Integration Guide
TRL (Transformer Reinforcement Learning)
Export verified rewards directly to TRL format:
from vrdev import get_verifier, compose, VerifierInput, export_to_trl
from vrdev.core.types import PolicyMode
pipeline = compose(
[get_verifier("vr/tau2.retail.order_cancelled"),
get_verifier("vr/rubric.email.tone_professional")],
require_hard=True,
policy_mode=PolicyMode.FAIL_CLOSED,
)
# Run verification across your eval set
results = [pipeline.verify(episode) for episode in eval_set]
# Export TRL-compatible reward dataset
export_to_trl(results, output="rewards.jsonl")
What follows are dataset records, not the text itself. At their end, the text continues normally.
(** What the screen relies on: [setConfig] applies its updater, the
    callbacks do not touch the configuration, [onSaveList] appends one list
    with the given name and phrases, [onDeleteList] removes the lists with
    the id. *)
Class UploadPropsLaws (P : Type) `{UploadProps P} : Prop := {
  config_setConfig f p : config (setConfig f p) = f (config p);
  savedLists_setConfig f p : savedLists (setConfig f p) = savedLists p;
  config_onFileSelect f p : config (onFileSelect f p) = config p;
  savedLists_onFileSelect f p : savedLists (onFileSelect f p) = savedLists p;
  config_onSaveList n ps p : config (onSaveList n ps p) = config p;
  savedLists_onSaveList n ps p :
    exists i, savedLists (onSaveList n ps p) = savedLists p ++ [mkPhraseList i n ps];
  config_onStartAnalysis p : config (onStartAnalysis p) = config p;
  savedLists_onStartAnalysis p : savedLists (onStartAnalysis p) = savedLists p;
  config_onDeleteList i p : config (onDeleteList i p) = config p;
  savedLists_onDeleteList i p :
    savedLists (onDeleteList i p) =
    List.filter (fun l => negb (String.eqb (pl_id l) i)) (savedLists p)
}.

(** ** Configuration updates ([{ ...prev, key: value }]) *)

Definition with_phrases (ps : list string) (c : VideoConfig) : VideoConfig :=
  mkConfig (removeCliches c) (removeFillers c) (removeSilence c) (removeRepetition c)
    (removeStuttering c) (silenceThreshold c) ps (outputFormat c) (outputQuality c).

Definition with_threshold (t : Q) (c : VideoConfig) : VideoConfig :=
  mkConfig (removeCliches c) (removeFillers c) (removeSilence c) (removeRepetition c)
    (removeStuttering c) t (customPhrases c) (outputFormat c) (outputQuality c).

Definition with_format (f : OutputFormat) (c : VideoConfig) : VideoConfig :=
  mkConfig (removeCliches c) (removeFillers c) (removeSilence c) (removeRepetition c)
    (removeStuttering c) (silenceThreshold c) (customPhrases c) f (outputQuality c).
(** * Chain_Lottery oracle: the submission scheduler

    A shallow embedding of the oracle service: [oracle/scheduler.py],
    [oracle/datasource/base.py], [oracle/datasource/http_api.py],
    [oracle/types.py], the contract reads and the submission of
    [oracle/lottery_client.py], and [run] of [oracle/service.py]; together
    with the part of Python's standard library the state store goes through
    ([json.dumps], [json.loads], [Path.read_text], [Path.write_text]).

    Conventions.
    - A Python [str] is the list of its code points ([pystr]); a [bytes]
      object is the list of its byte values.
    - A Python [int] is a [Z].
    - A computation that may raise returns a [result]; a method that also
      mutates state is a function from the state to a [result] and the new
      state (the mutation made before a [raise] is kept, as in Python). *)

From Stdlib Require Import ZArith NArith Lia Ascii String.
From stdpp Require Import base option list sorting strings gmap.

Open Scope Z_scope.

(** ** Python values and exceptions *)

(** A Python [str]: its code points, each below [0x110000]. *)
Definition pystr := list N.

(** The [str] of an ASCII literal. *)
Definition py (s : string) : pystr :=
  map N_of_ascii (list_ascii_of_string s).

(** [str] objects are well formed when every code point is in range. *)
Definition code_point (c : N) : Prop := (c < 0x110000)%N.
Definition wf_str (s : pystr) : Prop := Forall code_point s.

(** The exceptions that occur in the modelled code. [JSONDecodeError] and
    [UnicodeDecodeError] are both subclasses of [ValueError] in Python, but
    neither is a subclass of the other, and the only handler in the code
    names [JSONDecodeError]; they are kept apart here. *)
Inductive exn :=
  | JSONDecodeError
  | UnicodeDecodeError
  | UnicodeEncodeError
  | AttributeError
  | OSError
  | TypeError
  | ValueError (msg : string)
  | RuntimeError (msg : string).

Inductive result (A : Type) :=
  | Ok (a : A)
  | Raise (e : exn).
Arguments Ok {A} a.
Arguments Raise {A} e.

(** What [json.loads] can return, which is also what ends up in the
    scheduler's [_last_issue_id]. A float is kept as its lexeme. *)
#[warnings="-register-all"]
Inductive value :=
  | VNone
  | VBool (b : bool)
  | VInt (z : Z)
  | VFloat (lexeme : pystr)
  | VStr (s : pystr)
  | VList (items : list value)
  | VDict (pairs : list (pystr * value)).

(** [v == s] for a [str] [s]: only an equal [str] compares equal. *)
Definition py_eq_str (v : value) (s : pystr) : bool :=
  match v with
  | VStr t => bool_decide (t = s)
  | _ => false
  end.

(** ** [json.dumps]: [encode_basestring_ascii] and a dict of strings *)

Module Json.

Local Open Scope N_scope.

Definition QUOTE : N := 34.      (* the double quote *)
Definition BACKSLASH : N := 92.
Definition LOWER_U : N := 117.

(** One digit of ['{0:04x}'.format(n)]. *)
Definition hex_digit (d : N) : N :=
  if d <? 10 then 48 + d else 87 + d.

Definition hex4 (n : N) : pystr :=
  [ hex_digit (N.land (N.shiftr n 12) 15);
    hex_digit (N.land (N.shiftr n 8) 15);
    hex_digit (N.land (N.shiftr n 4) 15);
    hex_digit (N.land n 15) ].

Definition u_escape (n : N) : pystr :=
  BACKSLASH :: LOWER_U :: hex4 n.

(** The two halves written for a code point [c] above [0xffff]: with
    [n = c - 0x10000], [s1 = 0xd800 | ((n >> 10) & 0x3ff)] and
    [s2 = 0xdc00 | (n & 0x3ff)]. *)
Definition high_half (c : N) : N :=
  N.lor 0xd800 (N.land (N.shiftr (c - 0x10000) 10) 0x3ff).
Definition low_half (c : N) : N :=
  N.lor 0xdc00 (N.land (c - 0x10000) 0x3ff).

(** The [replace] callback of [py_encode_basestring_ascii]: [ESCAPE_DCT]
    first, then [\uXXXX], then a surrogate pair. *)
Definition escape_char (c : N) : pystr :=
  if c =? QUOTE then [BACKSLASH; QUOTE]
  else if c =? BACKSLASH then [BACKSLASH; BACKSLASH]
  else if c =? 8 then [BACKSLASH; 98]        (* \b *)
  else if c =? 12 then [BACKSLASH; 102]      (* \f *)
  else if c =? 10 then [BACKSLASH; 110]      (* \n *)
  else if c =? 13 then [BACKSLASH; 114]      (* \r *)
  else if c =? 9 then [BACKSLASH; 116]       (* \t *)
  else if (32 <=? c) && (c <=? 126) then [c]
  else if c <? 0x10000 then u_escape c
  else u_escape (high_half c) ++ u_escape (low_half c).

Definition encode_basestring_ascii (s : pystr) : pystr :=
  QUOTE :: flat_map escape_char s ++ [QUOTE].

(** The characters [json.dumps] writes: printable ASCII. *)
Definition printable (c : N) : Prop := 32 <= c <= 126.

(** [", ".join(items)]. *)
Fixpoint join (sep : pystr) (items : list pystr) : pystr :=
  match items with
  | [] => []
  | [x] => x
  | x :: rest => x ++ sep ++ join sep rest
  end.

(** [json.dumps(payload)] with the default separators, for a dict whose keys
    and values are [str] (the only shape [save_last_issue] builds). *)
Definition dumps (payload : list (pystr * pystr)) : pystr :=
  py "{" ++
  join (py ", ")
    (map (fun kv => encode_basestring_ascii kv.1 ++ py ": " ++
                    encode_basestring_ascii kv.2) payload) ++
  py "}".

(** ** [json.loads]

    The decoder of CPython ([json.decoder], [json.scanner] and the C
    [scanstring]). Every failure is a [JSONDecodeError], modelled by [None];
    recursion is by fuel, one unit for each character that can be consumed. *)

Definition is_ws (c : N) : bool :=
  (c =? 32) || (c =? 9) || (c =? 10) || (c =? 13).

Fixpoint skip_ws (s : pystr) : pystr :=
  match s with
  | c :: s' => if is_ws c then skip_ws s' else s
  | [] => []
  end.

Definition hex_value (c : N) : option N :=
  if (48 <=? c) && (c <=? 57) then Some (c - 48)
  else if (97 <=? c) && (c <=? 102) then Some (c - 87)
  else if (65 <=? c) && (c <=? 70) then Some (c - 55)
  else None.

(** [_decode_uXXXX], applied to the text after the [u]. *)
Definition decode_uXXXX (s : pystr) : option N :=
  match s with
  | a :: b :: c :: d :: _ =>
      a ← hex_value a; b ← hex_value b; c ← hex_value c; d ← hex_value d;
      Some (((a * 16 + b) * 16 + c) * 16 + d)
  | _ => None
  end.

Definition is_high_surrogate (c : N) : bool := (0xd800 <=? c) && (c <=? 0xdbff).
Definition is_low_surrogate (c : N) : bool := (0xdc00 <=? c) && (c <=? 0xdfff).

(** Does the string hold a high surrogate immediately followed by a low
    surrogate, as two code points? *)
Fixpoint adjacent_surrogates (s : pystr) : bool :=
  match s with
  | [] => false
  | c :: t =>
      match t with
      | c' :: _ =>
          (is_high_surrogate c && is_low_surrogate c')
          || adjacent_surrogates t
      | [] => false
      end
  end.

Definition join_surrogates (hi lo : N) : N :=
  0x10000 + N.lor (N.shiftl (hi - 0xd800) 10) (lo - 0xdc00).

(** The [BACKSLASH] table of [json.decoder]. *)
Definition unescape (esc : N) : option N :=
  if esc =? QUOTE then Some QUOTE
  else if esc =? BACKSLASH then Some BACKSLASH
  else if esc =? 47 then Some 47
  else if esc =? 98 then Some 8
  else if esc =? 102 then Some 12
  else if esc =? 110 then Some 10
  else if esc =? 114 then Some 13
  else if esc =? 116 then Some 9
  else None.

(** The four shapes [escape_char] writes for a code point [c], with what
    the decoder needs to know of each: a two-character escape of the
    [BACKSLASH] table, the character itself, one [\uXXXX], or two. *)
Inductive escape_kind (c : N) : pystr -> Prop :=
  | EK_short x :
      unescape x = Some c -> (x =? LOWER_U) = false ->
      escape_kind c [BACKSLASH; x]
  | EK_plain :
      32 <= c -> (c =? QUOTE) = false -> (c =? BACKSLASH) = false ->
      escape_kind c [c]
  | EK_u : c < 0x10000 -> escape_kind c (u_escape c)
  | EK_pair :
      0x10000 <= c ->
      escape_kind c (u_escape (high_half c) ++ u_escape (low_half c)).

(** After a high surrogate [\uXXXX]: is the next thing a [\uXXXX] that is a
    low surrogate? [None] is a malformed second escape (an error),
    [Some None] is no pairing. *)
Definition low_surrogate_escape (s : pystr) : option (option N) :=
  match s with
  | a :: b :: s' =>
      if (a =? BACKSLASH) && (b =? LOWER_U) then
        uni2 ← decode_uXXXX s';
        Some (if is_low_surrogate uni2 then Some uni2 else None)
      else Some None
  | _ => Some None
  end.

(** [scanstring] (strict), applied to the text after the opening quote:
    the decoded string and the text after the closing quote. *)
Fixpoint scanstring (fuel : nat) (s : pystr) : option (pystr * pystr) :=
  match fuel with
  | O => None
  | S fuel =>
      match s with
      | [] => None                                  (* unterminated *)
      | c :: s1 =>
          if c =? QUOTE then Some ([], s1)
          else if c <? 32 then None                 (* control character *)
          else if c =? BACKSLASH then
            match s1 with
            | [] => None
            | esc :: s2 =>
                if esc =? LOWER_U then
                  uni ← decode_uXXXX s2;
                  let s3 := drop 4 s2 in
                  if is_high_surrogate uni then
                    pairing ← low_surrogate_escape s3;
                    match pairing with
                    | Some uni2 =>
                        '(str, rest) ← scanstring fuel (drop 6 s3);
                        Some (join_surrogates uni uni2 :: str, rest)
                    | None =>
                        '(str, rest) ← scanstring fuel s3;
                        Some (uni :: str, rest)
                    end
                  else
                    '(str, rest) ← scanstring fuel s3;
                    Some (uni :: str, rest)
                else
                  char ← unescape esc;
                  '(str, rest) ← scanstring fuel s2;
                  Some (char :: str, rest)
            end
          else
            '(str, rest) ← scanstring fuel s1;
            Some (c :: str, rest)
      end
  end.

Definition is_digit (c : N) : bool := (48 <=? c) && (c <=? 57).

Fixpoint span_digits (s : pystr) : pystr * pystr :=
  match s with
  | c :: s' =>
      if is_digit c then let '(ds, rest) := span_digits s' in (c :: ds, rest)
      else ([], s)
  | [] => ([], [])
  end.

Definition decimal (ds : pystr) : Z :=
  fold_left (fun acc d => (10 * acc + Z.of_N (d - 48))%Z) ds 0%Z.

(** [NUMBER_RE]: an optional minus sign, then 0 or a digit 1-9 followed by
    digits; an optional fraction (a dot and at least one digit); an optional
    exponent (e or E, an optional sign, at least one digit). *)
Definition match_number (s : pystr) : option (value * pystr) :=
  let '(sign, s0) :=
    match s with
    | 45 :: t => ([45], t)
    | _ => ([], s)
    end in
  match s0 with
  | d :: t =>
      if is_digit d then
        let '(int_digits, after_int) :=
          if d =? 48 then ([d], t)
          else let '(ds, r) := span_digits t in (d :: ds, r) in
        let '(frac, after_frac) :=
          match after_int with
          | 46 :: t1 =>
              match span_digits t1 with
              | ([], _) => ([], after_int)
              | (fs, r) => (46 :: fs, r)
              end
          | _ => ([], after_int)
          end in
        let '(exp, after_exp) :=
          match after_frac with
          | e :: t2 =>
              if (e =? 101) || (e =? 69) then
                let '(esign, t3) :=
                  match t2 with
                  | sg :: t3 =>
                      if (sg =? 45) || (sg =? 43) then ([sg], t3) else ([], t2)
                  | [] => ([], t2)
                  end in
                match span_digits t3 with
                | ([], _) => ([], after_frac)
                | (es, r) => (e :: esign ++ es, r)
                end
              else ([], after_frac)
          | [] => ([], after_frac)
          end in
        match frac, exp with
        | [], [] =>
            let n := decimal int_digits in
            Some (VInt (match sign with [] => n | _ => (- n)%Z end), after_exp)
        | _, _ => Some (VFloat (sign ++ int_digits ++ frac ++ exp), after_exp)
        end
      else None
  | [] => None
  end.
The output JSONL contains one record per verification with the reward signal, evidence hash, and trajectory reference.
VERL
For VERL-based training:
from vrdev import export_to_verl
export_to_verl(results, output="verl_rewards/")
This generates the directory structure VERL expects, including reward shaping metadata.
OpenClaw Adapter
The openclaw.cancel_and_email skill in the registry shows how to integrate vr.dev verifiers as the reward function for an OpenClaw skill:
from openclaw import Skill
from vrdev import compose
reward_fn = compose([
"tau2.retail.order_cancelled",
"aiv.email.sent_folder_confirmed",
"rubric.email.tone_professional",
], policy_mode="fail_closed")
skill = Skill(
name="cancel_and_email",
reward=reward_fn,
max_steps=15,
)
Custom Training Loops
For arbitrary training frameworks, use the raw result objects:
from vrdev import get_verifier, VerifierInput
v = get_verifier("vr/code.python.tests_pass")
result = v.verify(VerifierInput(
completions=["agent output here"],
ground_truth={"repo": ".", "test_cmd": "pytest"},
))
reward = result[0].score # float 0.0-1.0
passed = result[0].passed # bool
evidence = result[0].evidence # dict
hash = result[0].evidence_hash # str, sha256:...
Map these to your framework's reward format as needed.
CI/CD Integration
Add verification to your CI pipeline:
# .github/workflows/verify.yml
- name: Verify agent outputs
run: |
pip install vrdev
vr compose \
--verifiers code.python.lint_ruff,code.python.tests_pass \
--ground-truth '{"repo": "."}' \
--policy fail_closed \
--output json